9. The history of the financial or non-financial contributions to the marriage by each party. Contributions include the care and education of the children and interruption of personal careers or educational opportunities.

10. The equitable distribution of property and any payouts on equitable distribution, directly or indirectly, out of current income, to the extent this consideration is reasonable, just and fair.

11. The income available to either party through investment of any assets held by that party.

12. The tax treatment and consequences to both of any alimony award including the designation of all or a portion of the payment as a non-taxable payment.

Which Factors Carry the Most Weight

The factors that generally are provided the most weight, although each one is equally important, include the actual need of the receiving spouse and the ability of the paying spouse to pay. In analyzing this factor, each party’s respective income, or their ability to earn income, as well as both parties’ budgets are examined. The parties are required to complete a Case Information Statement to figure out at budget. This Statement is a detailed document that requires full disclosure of a host of information relevant to the marriage.

As to the budget, the parties have to list their shelter, transportation and personal expenses. Alimony is weighed, considered and calculated once budgets are itemized and income is known.

Another important factor is the duration of a marriage. Alimony generally is not an issue in a short-term marriage. However, in a long term marriage alimony often is an issue. The parties’ age and health is another statutory factor that is given great consideration.

Once the amount of alimony is either agreed upon, or ordered by the Court, the length of alimony is yet another issue that must be resolved. Alimony can be for a long term or a set number of years. It also can be pursuant to a set, detailed rehabilitative plan.

Alimony, both length and amount, are challenging aspects of any divorce and there are numerous considerations relevant to a final determination as to alimony. It is extremely fact and case sensitive. As such, it is important to have the guidance of an attorney when negotiating this important issue.

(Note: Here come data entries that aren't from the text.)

Lemma emits_raise (P : world -> Prop) (Q : A -> world -> Prop) (e : py_exc) :
  emits Phi P (raise e) Q.
Proof.
  intros w _. exists []. split; [now rewrite app_nil_r|].
  split; [constructor|]. intros a Ha. discriminate.
Qed.

Lemma emits_conseq (Psi : event -> Prop) (P P' : world -> Prop)
    (Q Q' : A -> world -> Prop) (m : M A) :
  (forall e, Psi e -> Phi e) ->
  (forall w, P' w -> P w) ->
  (forall a w, Q a w -> Q' a w) ->
  emits Psi P m Q -> emits Phi P' m Q'.
Proof.
  intros HPhi HP HQ Hm w HP'. destruct (Hm w (HP _ HP')) as (evs & Ht & HF & HQ0).
  exists evs. split; [assumption|]. split.
  - eapply Forall_impl; eauto.
  - intros a Ha. apply HQ, HQ0, Ha.
Qed.

(** A postcondition that follows from the run itself. *)
Lemma emits_post (P : world -> Prop) (Q Q' : A -> world -> Prop) (m : M A) :
  emits Phi P m Q ->
  (forall w a w', P w -> m w = (Done a, w') -> Q' a w') ->
  emits Phi P m Q'.
Proof.
  intros Hm Hpost w HP. destruct (Hm w HP) as (evs & Ht & HF & _).
  exists evs. split; [assumption|]. split; [assumption|].
  intros a Ha. apply (Hpost w a); [assumption|].
  destruct (m w) as [r w']; simpl in *. now subst.
Qed.
End Emits.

If you have questions about this post or any other family law or matrimonial matter, please contact me at .

Jeralyn Lawrence is a family law attorney with Lawrence Law in Watchung. She also serves as Treasurer of the New Jersey State Bar Association, is the Past Chair of the Family Law Section of the NJSBA, and serves as Second Vice-President of the American Academy of Matrimonial Lawyers. She can be reached at  or (908) 645-1000.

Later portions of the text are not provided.